Led by sales of automobiles and gasoline, retail sales rose 1.4% in July, according to figures released today by the Dept. of Commerce.
Retail sales rose 0.5% in May and 0.9% in June. July's performance beat analysts' expectations of a 1% rise in sales, according to The Associated Press.
Yesterday, the Federal Reserve chose to keep short-term interest rates at a 45-year low of 1%, which is another sign that the economy may be recovering.
Sales by automobiles dealerships rose by 3.2% in July, up from a 0.4% increase in June. Automakers have been offering free-financing and other incentives to bolster sales. Gasoline sales improved 1.6%, up from 1% in June.

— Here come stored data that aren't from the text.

(** * The Cannon: label inference ([TheCannon/infer_labels.py])

    A shallow embedding of [_get_lvec], [_func] and [_infer_labels], and the
    properties of the inference step that the specification states.

    Conventions of the embedding.
    - A Python float is a real number ([R]); rounding, infinities and NaN
      are outside the model.
    - A 1-D numpy array is a [list R]; a 2-D array is the list of its rows.
      An array without rows is the empty list, which has lost its number
      of columns: the properties below are stated for at least one pixel,
      and take the number of labels as a parameter of the loop.
    - numpy is the numpy of version 1.12 and later: a boolean mask of the
      wrong length raises IndexError, and a float where an array dimension
      is expected raises TypeError.
    - A Python exception is a value of [exn]; code that may raise returns a
      [result].
    - The dataset object, the lines printed and the calls of the dataset's
      setter live in a [world] that is threaded through the driver.
    - [scipy.optimize.curve_fit] is not part of the repository: the driver
      is parameterised by it. *)

From Stdlib Require Import String Reals Lra Lia Arith ZArith Bool List.
Import ListNotations.
Open Scope R_scope.

Set Implicit Arguments.

(** ** Python exceptions and results *)

Module Py.

(** The exception classes that the array operations of the driver and the
    optimizer can raise.  [NotImplementedError] and [RecursionError] are
    the built-in subclasses of [RuntimeError]. *)
Inductive exn : Type :=
| RuntimeError
| NotImplementedError
| RecursionError
| ValueError
| TypeError
| IndexError
| ZeroDivisionError
| MemoryError.

(** [isinstance(e, RuntimeError)]: what an [except RuntimeError] clause
    catches. *)
Definition is_RuntimeError (e : exn) : bool :=
  match e with
  | RuntimeError | NotImplementedError | RecursionError => true
  | _ => false
  end.

Inductive result (A : Type) : Type :=
| Returned (a : A)
| Raised (e : exn).

Arguments Returned {A} a.
Arguments Raised {A} e.

Definition rbind {A B} (r : result A) (k : A -> result B) : result B :=
  match r with
  | Returned a => k a
  | Raised e => Raised e
  end.

(** Evaluate [f] on every element, left to right, stopping at the first
    exception. *)
Fixpoint rmap {A B} (f : A -> result B) (l : list A) : result (list B) :=
  match l with
  | [] => Returned []
  | x :: t =>
      rbind (f x) (fun y => rbind (rmap f t) (fun ys => Returned (y :: ys)))
  end.

End Py.
Import Py.

Declare Scope result_scope.
Delimit Scope result_scope with result.
Notation "x <- r ;; k" := (rbind r (fun x => k))
  (at level 61, r at next level, right associativity) : result_scope.
Notation "' p <- r ;; k" := (rbind r (fun x => match x with p => k end))
  (at level 61, p pattern, r at next level, right associativity) : result_scope.

(** ** The numpy operations the driver uses *)

Module Np.

Definition vector := list R.
Definition matrix := list (list R).

(** [x == 0.0] on floats. *)
Definition Reqb (x y : R) : bool :=
  if Req_dec_T x y then true else false.

(** [np.zeros(n)], [np.ones(n)], [np.zeros((m, n))]. *)
Definition zeros (n : nat) : vector := repeat 0 n.
Definition ones (n : nat) : vector := repeat 1 n.
Definition zeros2 (m n : nat) : matrix := repeat (zeros n) m.

(** A dimension as Python hands it to [np.zeros]: an int or a float. *)
Inductive dim : Type :=
| IntDim (n : Z)
| FloatDim (x : R).

(** [np.zeros(shape)] for a shape of any number of dimensions, as far as
    raising goes (the driver never reads the array it makes in this way).
    The dimensions are first converted to integers, TypeError on a float
    ("'float' object cannot be interpreted as an integer"); then a
    negative dimension raises ValueError. *)
Definition zeros_shape (shape : list dim) : result unit :=
  rbind (rmap (fun d => match d with
                        | IntDim n => Returned n
                        | FloatDim _ => Raised TypeError
                        end) shape)
        (fun ns => if forallb (fun n => (0 <=? n)%Z) ns
                   then Returned tt
                   else Raised ValueError).

(** [a.shape[0]] and [a.shape[1]] of a 2-D array.  An array with no rows
    is the empty list, whose column count reads 0. *)
Definition shape0 (a : matrix) : nat := length a.
Definition shape1 (a : matrix) : nat :=
  match a with
  | [] => 0%nat
  | r :: _ => length r
  end.

(** An arithmetic operator on an array and a scalar. *)
Definition scalar_op (f : R -> R -> R) (a : vector) (c : R) : vector :=
  map (fun x => f x c) a.

(** An arithmetic operator on two 1-D arrays, with numpy's broadcasting:
    equal lengths combine element by element, an array of length 1 is
    stretched to the other's length, anything else raises ValueError
    ("operands could not be broadcast together"). *)
Fixpoint zip_with (f : R -> R -> R) (a b : vector) : vector :=
  match a, b with
  | x :: a', y :: b' => f x y :: zip_with f a' b'
  | _, _ => []
  end.

Definition broadcast (f : R -> R -> R) (a b : vector) : result vector :=
  if (length a =? length b)%nat then Returned (zip_with f a b)
  else match a, b with
       | [x], _ => Returned (map (fun y => f x y) b)
       | _, [y] => Returned (map (fun x => f x y) a)
       | _, _ => Raised ValueError
       end.

(** [np.outer(a, b)]. *)
Definition outer (a b : vector) : matrix :=
  map (fun x => map (fun y => x * y) b) a.

(** [np.triu_indices(n)]: the positions [(i, j)], [i <= j < n], of the
    upper triangle, row by row. *)
Definition triu_indices (n : nat) : list (nat * nat) :=
  flat_map (fun i => map (fun j => (i, j)) (seq i (n - i))) (seq 0 n).

(** [m[idx]] for a pair of index arrays [idx] as [triu_indices] returns
    them (the indices used here are always in range). *)
Definition take2 (m : matrix) (idx : list (nat * nat)) : vector :=
  map (fun ij => nth (snd ij) (nth (fst ij) m []) 0) idx.

(** [np.dot(v, w)] of two 1-D arrays of one length. *)
Fixpoint dot1 (v w : vector) : R :=
  match v, w with
  | x :: v', y :: w' => x * y + dot1 v' w'
  | _, _ => 0
  end.

(** [np.dot(m, v)] of a 2-D array that has rows and a 1-D array: one dot
    product per row; ValueError ("shapes not aligned") unless the rows
    have the length of [v].  (On no rows at all nothing is left to compare
    with [v], and the result is the empty array.) *)
Definition dot (m : matrix) (v : vector) : result vector :=
  rmap (fun row => if (length row =? length v)%nat
                   then Returned (dot1 row v)
                   else Raised ValueError) m.

(** [m[:, 0]]: IndexError where there is no column 0. *)
Definition column0 (m : matrix) : result vector :=
  rmap (fun row => match row with
                   | [] => Raised IndexError
                   | x :: _ => Returned x
                   end) m.

(** [np.delete(m, 0, axis=1)]. *)
Definition delete_column0 (m : matrix) : result matrix :=
  rmap (fun row => match row with
                   | [] => Raised IndexError
                   | _ :: t => Returned t
                   end) m.

(** [~mask]. *)
Definition invert (mask : list bool) : list bool := map negb mask.

(** [a[mask]] for a boolean [mask]: the entries where the mask is True;
    IndexError unless the mask has the length of [a]. *)
Fixpoint select (a : vector) (mask : list bool) : vector :=
  match a, mask with
  | x :: a', b :: mask' =>
      if b then x :: select a' mask' else select a' mask'
  | _, _ => []
  end.

Definition getmask (a : vector) (mask : list bool) : result vector :=
  if (length a =? length mask)%nat then Returned (select a mask)
  else Raised IndexError.

(** [a[mask] = vals]: the entries of [a] where the mask is True are
    replaced, in order, by the entries of [vals].  IndexError unless the
    mask has the length of [a]; ValueError unless [vals] has one entry
    per True of the mask, or a single entry (which is then used for all
    of them). *)
Fixpoint scatter_into (a : vector) (mask : list bool) (vals : vector)
  : vector :=
  match a, mask with
  | x :: a', b :: mask' =>
      if b then
        match vals with
        | v :: vals' => v :: scatter_into a' mask' vals'
        | [] => x :: scatter_into a' mask' []
        end
      else x :: scatter_into a' mask' vals
  | _, _ => a
  end.

Definition count_true (mask : list bool) : nat :=
  length (filter (fun b => b) mask).

Definition setmask (a : vector) (mask : list bool) (vals : vector)
  : result vector :=
  if (length a =? length mask)%nat then
    if (length vals =? count_true mask)%nat
    then Returned (scatter_into a mask vals)
    else match vals with
         | [v] => Returned (scatter_into a mask (repeat v (count_true mask)))
         | _ => Raised ValueError
         end
  else Raised IndexError.

(** [m.diagonal()] of a 2-D array. *)
Definition diagonal (m : matrix) : vector :=
  map (fun i => nth i (nth i m []) 0)
      (seq 0 (Nat.min (shape0 m) (shape1 m))).

(** [a[jj] = x] for an index within the array (the driver only writes
    at the indices of its loop). *)
Fixpoint update {A} (jj : nat) (x : A) (l : list A) : list A :=
  match l, jj with
  | [], _ => []
  | _ :: t, O => x :: t
  | y :: t, S k => y :: update k x t
  end.

(** [a[jj, :] = v] on an array of [n] columns: [v] is broadcast to the
    row (its length is [n], or 1), otherwise ValueError. *)
Definition broadcast_to (n : nat) (v : vector) : result vector :=
  if (length v =? n)%nat then Returned v
  else match v with
       | [x] => Returned (repeat x n)
       | _ => Raised ValueError
       end.

Definition set_row (a : matrix) (n jj : nat) (v : vector) : result matrix :=
  rbind (broadcast_to n v) (fun r => Returned (update jj r a)).

(** Python's built-in [sum] over an array: it starts from 0 and adds the
    entries from the left. *)
Definition sum (a : vector) : R := fold_left Rplus a 0.

End Np.
Import Np.

(** ** [_get_lvec] and [_func] *)

(** [_get_lvec(labels)]: the labels followed by the upper triangle of their
    outer product ([np.hstack] of two 1-D arrays is their concatenation). *)
Definition _get_lvec (labels : vector) : vector :=
  let nlabels := length labels in
  let linear_terms := labels in
  let quadratic_terms :=
    take2 (outer linear_terms linear_terms) (triu_indices nlabels) in
  linear_terms ++ quadratic_terms.

(** [_func(coeffs, *labels)]. *)
Definition _func (coeffs : matrix) (labels : vector) : result vector :=
  let lvec := _get_lvec labels in
  dot coeffs lvec.

(** The products [l_i * l_j], [i <= j], as the specification orders them:
    the row of the first label, then the rows of the labels after it. *)
Fixpoint upper_products (l : vector) : vector :=
  match l with
  | [] => []
  | x :: t => map (fun y => x * y) (x :: t) ++ upper_products t
  end.

(** The number of entries of the upper triangle of an [n] by [n] array that
    lie in the rows before row [i]. *)
Fixpoint triu_offset (n i : nat) : nat :=
  match i with
  | O => 0
  | S k => triu_offset n k + (n - k)
  end.

(** ** The model, the dataset and the world of the driver *)

(** The trained model: the attributes [_infer_labels] reads. *)
Module Model.
Record t : Type := mk {
  coeffs : matrix;     (* npixels rows of 1 + len(lvec) coefficients *)
  scatters : vector;   (* npixels *)
  chisqs : vector;     (* read, never used *)
  pivots : vector      (* nlabels *)
}.
End Model.

Module Dataset.

(** The attributes of the dataset object that [_infer_labels] reads, and
    the label table its setter writes ([None] while no labels were
    assigned). *)
Record t : Type := mk {
  tr_label : matrix;                   (* ntrain by nlabels *)
  test_flux : matrix;                  (* nstars by npixels *)
  test_ivar : matrix;                  (* nstars by npixels *)
  test_label_vals : option matrix      (* nstars by nlabels *)
}.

The American Automobile Assn.'s reported today that gasoline prices have risen since mid-July due primarily to low inventories of gasoline and increased fuel demand from summer vacationers.
Analyst Jerry Leonard of Ormond Beach, FL-based Martin Labbe Associates said the positive retail figures, combined with recent indexes released by the Institute for Supply Management (ISM), are positive signs for a trucking turnaround.
ISM's new orders index jumped to 66.9 from 57.5 in June, and the manufacturing index rose to 51.8 last month from 49.8 in June. A reading above 50 in either index is a sign of expansion, according to ISM.
"It's more of an indication of good things to come for the industry," Leonard told Fleet Owner. "We're really starting to see a turn of good fortune for freight."